Panic Scrip PANIC SCRIP OF 1893, 1907 AND 1914
An Illustrated Catalog of Emergency Monetary Issues

Neil Shafer and Tom Sheehan
Edited by Fred Reed
416 pages
$75 softcover (7 × 10) 2013
808 photos, appendices, bibliography, index
ISBN 978-0-7864-7577-3 Ebook ISBN 978-1-4766-0570-8

Throughout American history there have been many times of financial crisis and emergency. Many periods of financial stress produced emergency monetary substitutes, some of which are fairly well documented, most notably the "Hard Times", the Civil War, the financial troubles of the 1870s, and the Great Depression. Panic Scrip of 1893, 1907 and 1914 is the much anticipated catalog from Neil Shafer, Tom Sheehan and edited by Fred Reed that attempts to tackle the much less well known and studied crises of 1893, 1907, and 1914 that are equally important to understanding our economic legacy through its fiscal instruments.

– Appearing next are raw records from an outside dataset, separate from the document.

Lemma other_slots_untouched_witness :
  aget (sPhysicsClients1 (reg (snd (run_call (Disconnect 0) two_clients)))) 1
    = aget (sPhysicsClients1 (reg two_clients)) 1 /\
  aget (sPhysicsClientsGUI (reg (snd (run_call (Disconnect 0) two_clients)))) 1
    = aget (sPhysicsClientsGUI (reg two_clients)) 1.
Proof.
  apply (other_slots_untouched (Disconnect 0) two_clients 0 1).
  - reflexivity.
  - lia.
  - lia.
Defined.

Lemma gui_request_after_disconnect_witness :
  fst (pybullet_connectPhysicsServer (ByKey eCONNECT_GUI None None)
         (snd (pybullet_disconnectPhysicsServer 0
                 (snd (run_call connect_gui (initial_system fresh))))))
  <> PyRaise (BulletError exclusivity_message).
Proof.
  apply (gui_request_after_disconnect (ByKey eCONNECT_GUI None None)
           (snd (run_call connect_gui (initial_system fresh))) 0).
  - vm_compute. discriminate.
  - vm_compute. discriminate.
  - intros k Hk Hne.
    rewrite <- (aget_aset_ne _ 0 k 0) by lia.
    apply Bool.negb_true_iff.
    apply (aget_forallb (fun x => negb (is_gui_entry x))); [|lia|].
    + vm_compute. reflexivity.
    + rewrite length_aset.
      replace (length _) with 1024%nat by (vm_compute; reflexivity).
      unfold MAX_PHYSICS_CLIENTS in Hk. lia.
  - vm_compute. reflexivity.
Defined.

Lemma disconnect_valid_id_witness :
  calls (snd (pybullet_disconnectPhysicsServer 0 connected))
    = calls connected ++ [EvCanSubmit (aget (sPhysicsClients1 (reg connected)) 0) true;
                          EvDisconnect (aget (sPhysicsClients1 (reg connected)) 0)] /\
  reg (snd (pybullet_disconnectPhysicsServer 0 connected))
    = clear_slot 0 (-1) (reg connected) /\
  ~ valid_id 0 (snd (pybullet_disconnectPhysicsServer 0 connected)).
Proof.
  apply (proj2 (disconnect_valid_id 0 connected)).
  vm_compute. discriminate.
Defined.

Lemma guarded_call_on_broken_connection_witness :
  with_client 0 (fun _ => ret (PyReturn Py_None)) server_lost
  = (PyRaise not_connected,
     {| reg := clear_slot 0 (-1) (reg server_lost);
        world := b3DisconnectSharedMemory
                   (aget (sPhysicsClients1 (reg server_lost)) 0)
                   (snd (b3CanSubmitCommand
                           (aget (sPhysicsClients1 (reg server_lost)) 0)
                           (world server_lost)));
        calls := calls server_lost
                   ++ [EvCanSubmit (aget (sPhysicsClients1 (reg server_lost)) 0) false;
                       EvDisconnect (aget (sPhysicsClients1 (reg server_lost)) 0)] |}).
Proof.
  apply (guarded_call_on_broken_connection 0 (fun _ => ret (PyReturn Py_None)) server_lost).
  - unfold MAX_PHYSICS_CLIENTS. lia.
  - vm_compute. discriminate.
  - vm_compute. reflexivity.
Defined.

Lemma stepSimulation_live_witness :
  fst (pybullet_stepSimulation 0 connected) = PyReturn (PyTuple []) /\
  reg (snd (pybullet_stepSimulation 0 connected)) = reg connected.
Proof.
  rewrite (stepSimulation_live 0 connected (world connected) (world connected) true).
  - vm_compute. split; reflexivity.
  - unfold MAX_PHYSICS_CLIENTS. lia.
  - vm_compute. discriminate.
  - vm_compute. reflexivity.
  - vm_compute. reflexivity.
Defined.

Collecting panic scrip from these three periods is a difficult proposition as the issues were never numerous and there are very few issues that can even be remotely considered common. Prior to this book, scant auction records and old economic studies from the times were often all that were available to researchers. This book fills that gap admirably. Panic Scrip includes historical details on the crises, what precipitated them, and the subsequent recovery. It also addresses rarity of almost every issue, both known in numismatic circles, as well as those issues known only through contemporary accounts. Most helpfully, listings where an example is not known are flagged with notations indicating how these issues were uncovered. The book is lavishly illustrated with as many notes as possible.

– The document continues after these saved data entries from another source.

(** * Courtbot database manager ([src/utils/db/manager.js])

    A shallow embedding of the table-provisioning, batch-insert and
    connection-lifecycle code of the courtbot database manager, together
    with the properties its specification states about it.

    The module talks to three collaborators that are not part of it: the
    query builder with its SQL engine, the connection pool, and the logger.
    They are represented by a small explicit state (the [world]): the
    database, the pool, the log, and the journal of the statements that
    reached the engine.  Which statements the engine refuses (privileges,
    constraint violations) is left open: it is the variable [rejects] of
    the sections below, so every result holds for every such engine. *)

From stdpp Require Import gmap strings list fin_maps.
From Stdlib Require Import ZArith Lia Ascii.

Open Scope string_scope.
Open Scope Z_scope.

(** ** JavaScript values and errors *)

Module Js.

(** The values that flow through the manager. *)
Inductive value :=
| Undefined
| Null
| Bool (b : bool)
| Num (z : Z)
| Str (s : string)
| Conn (id : nat).

#[global] Instance value_eq_dec : EqDecision value.
Proof. solve_decision. Defined.

(** [!v] is [negb (truthy v)]. *)
Definition truthy (v : value) : bool :=
  match v with
  | Undefined | Null => false
  | Bool b => b
  | Num z => negb (z =? 0)
  | Str s => negb (String.eqb s EmptyString)
  | Conn _ => true
  end.

(** [v == null]: loose equality with [null] holds for [null] and
    [undefined] only. *)
Definition loose_eq_null (v : value) : bool :=
  match v with
  | Undefined | Null => true
  | _ => false
  end.


(** The i-th actual argument of a call; a missing argument reads as
    [undefined]. *)
Definition arg (i : nat) (args : list value) : value :=
  nth i args Undefined.

End Js.

(** ** Table definitions *)

Module Schema.

Inductive ColumnType :=
| TString (len : Z)
| TTimestamp
| TInteger
| TBoolean
| TEnum (allowed : list string)
| TIncrements.

Inductive Default :=
| NoDefault
| DefaultBool (b : bool)
| DefaultNow.

Record ColumnSpec := mkColumn {
  col_name : string;
  col_type : ColumnType;
  col_nullable : bool;
  col_default : Default
}.

Inductive OnDelete := Cascade | Restrict | NoAction.

Record FKSpec := mkFK {
  fk_columns : list string;
  fk_referencesTable : string;
  fk_referencesColumns : list string;
  fk_onDelete : OnDelete
}.

Record TableDefinition := mkTable {
  td_name : string;
  td_columns : list ColumnSpec;
  td_primaryKey : list string;
  td_foreignKeys : list FKSpec;
  td_indexes : list (list string)
}.

(** One statement of the callback handed to [knex.schema.createTable]:
    a column method, possibly followed by [.defaultTo(...)], or a
    table-level constraint. *)
Inductive BuilderCall :=
| b_string (name : string) (len : option Z) (dflt : Default)
| b_timestamp (name : string) (dflt : Default)
| b_boolean (name : string) (dflt : Default)
| b_integer (name : string)
| b_enu (name : string) (allowed : list string)
| b_increments
| b_timestamps (useTimestampType makeDefaultNow : bool)
| b_primary (cols : list string)
| b_index (cols : list string)
| b_foreign (cols : list string) (onDelete : OnDelete)
            (references : list string) (inTable : string).

(** What the schema builder makes of one call.  A string column without a
    length gets 255 characters; [increments()] without a name adds the
    auto-incrementing primary key [id]; [timestamps(true, true)] adds
    [created_at] and [updated_at], not nullable, defaulting to now. *)
Definition apply_call (c : BuilderCall) (t : TableDefinition) : TableDefinition :=
  let add_col col :=
    mkTable (td_name t) (td_columns t ++ [col]) (td_primaryKey t)
            (td_foreignKeys t) (td_indexes t) in
  match c with
  | b_string n len d => add_col (mkColumn n (TString (default 255 len)) true d)
  | b_timestamp n d => add_col (mkColumn n TTimestamp true d)
  | b_boolean n d => add_col (mkColumn n TBoolean true d)
  | b_integer n => add_col (mkColumn n TInteger true NoDefault)
  | b_enu n vs => add_col (mkColumn n (TEnum vs) true NoDefault)
  | b_increments =>
      mkTable (td_name t)
              (td_columns t ++ [mkColumn "id" TIncrements false NoDefault])
              (td_primaryKey t ++ ["id"]) (td_foreignKeys t) (td_indexes t)
  | b_timestamps _ now =>
      let d := if now then DefaultNow else NoDefault in
      mkTable (td_name t)
              (td_columns t ++ [mkColumn "created_at" TTimestamp (negb now) d;
                                mkColumn "updated_at" TTimestamp (negb now) d])
              (td_primaryKey t) (td_foreignKeys t) (td_indexes t)
  | b_primary cols =>
      mkTable (td_name t) (td_columns t) (td_primaryKey t ++ cols)
              (td_foreignKeys t) (td_indexes t)
  | b_index cols =>
      mkTable (td_name t) (td_columns t) (td_primaryKey t)
              (td_foreignKeys t) (td_indexes t ++ [cols])
  | b_foreign cols od refs tbl =>
      mkTable (td_name t) (td_columns t) (td_primaryKey t)
              (td_foreignKeys t ++ [mkFK cols tbl refs od]) (td_indexes t)
  end.

(** The definition a builder callback produces for the table [name]. *)
Definition build (name : string) (calls : list BuilderCall) : TableDefinition :=
  fold_left (fun t c => apply_call c t) calls (mkTable name [] [] [] []).

Definition column (t : TableDefinition) (n : string) : option ColumnSpec :=
  List.find (fun c => String.eqb (col_name c) n) (td_columns t).

Definition column_type (t : TableDefinition) (n : string) : option ColumnType :=
  col_type <$> column t n.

Part I looks at the Panic of 1893, a period of fiscal crisis that led to the remarkable failure of over 15,000 businesses and more than 500 bank failures. While it took several years to recover from this crash, the emergency scrip from the period is not well known and this is the first attempt at a numismatic compendium of these issues. Some regions were particularly affected by the crisis, in particular areas of the South and the West, and emergency money was circulated to relieve cash shortages and to address back pay.

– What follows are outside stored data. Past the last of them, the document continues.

(* ===== verification/_CoqProject ===== *)
-Q . S2P
Prelude.v
PySort.v
RadixKey.v
TreeNode.v
EvictPolicy.v
RadixCache.v
RadixInv.v
RadixSplit.v
RadixLeaf.v
RadixLock.v
RadixSpec.v
RadixOps.v
RadixMatch.v
RadixInsert.v
RadixLockOps.v
RadixEvict.v
RadixTotal.v
Allocator.v
AllocKernel.v
AllocSafe.v
ReqPool.v
MemKernels.v
ReqCache.v
RadixTheorems.v
MemCommon.v
BatchAlloc.v
MemTheorems.v
PrefillDelayer.v
SchedInput.v
SchedReq.v
ReqMatch.v
SchedulePolicy.v
PolicyDfs.v
PolicyOrder.v
PrefillAdder.v
AdderInv.v
PrefillPass.v
PassInv.v
Retract.v
RetractInv.v
SchedTheorems.v
DecodeTheorems.v
PyStr.v
ReasoningParser.v
ReasoningInv.v
Harmony.v
HarmonyInv.v
ReqFinish.v
ParserTheorems.v
DPDispatch.v
MMCache.v
LoraPool.v
LoraInv.v
ServiceTheorems.v
Eplb.v
EplbInv.v
EplbPlace.v
ExpertTheorems.v
Detok.v
DetokInv.v
DetokText.v
DetokTheorems.v
SwaLru.v
SwaCache.v
SwaAbs.v
SwaInv.v
SwaOps.v
SwaNodes.v
SwaEvict.v
SwaLocks.v
SwaMatch.v
SwaRevive.v
SwaInsert.v
SwaSpec.v
SwaReach.v
SwaReq.v
SwaAlloc.v
SwaMem.v
SwaTheorems.v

Part II comprises the various issues of the Panic of 1907 and is also the bulk of the catalog listings. The impact of the Panic of 1907 was felt nationwide and precipitated a period of money shortages impacted the way national bank notes were issued through the Aldrich-Vreeland Act as reflected through the well-known "date back" large size nationals. Less well known in the numismatic community are the hundreds of local and regional emergency notes and clearing house certificates. The variety and scope of these issues, while not at the same level as the later Depression issues, was considerable, and the research gone into this book to catalog these notes is a significant achievement.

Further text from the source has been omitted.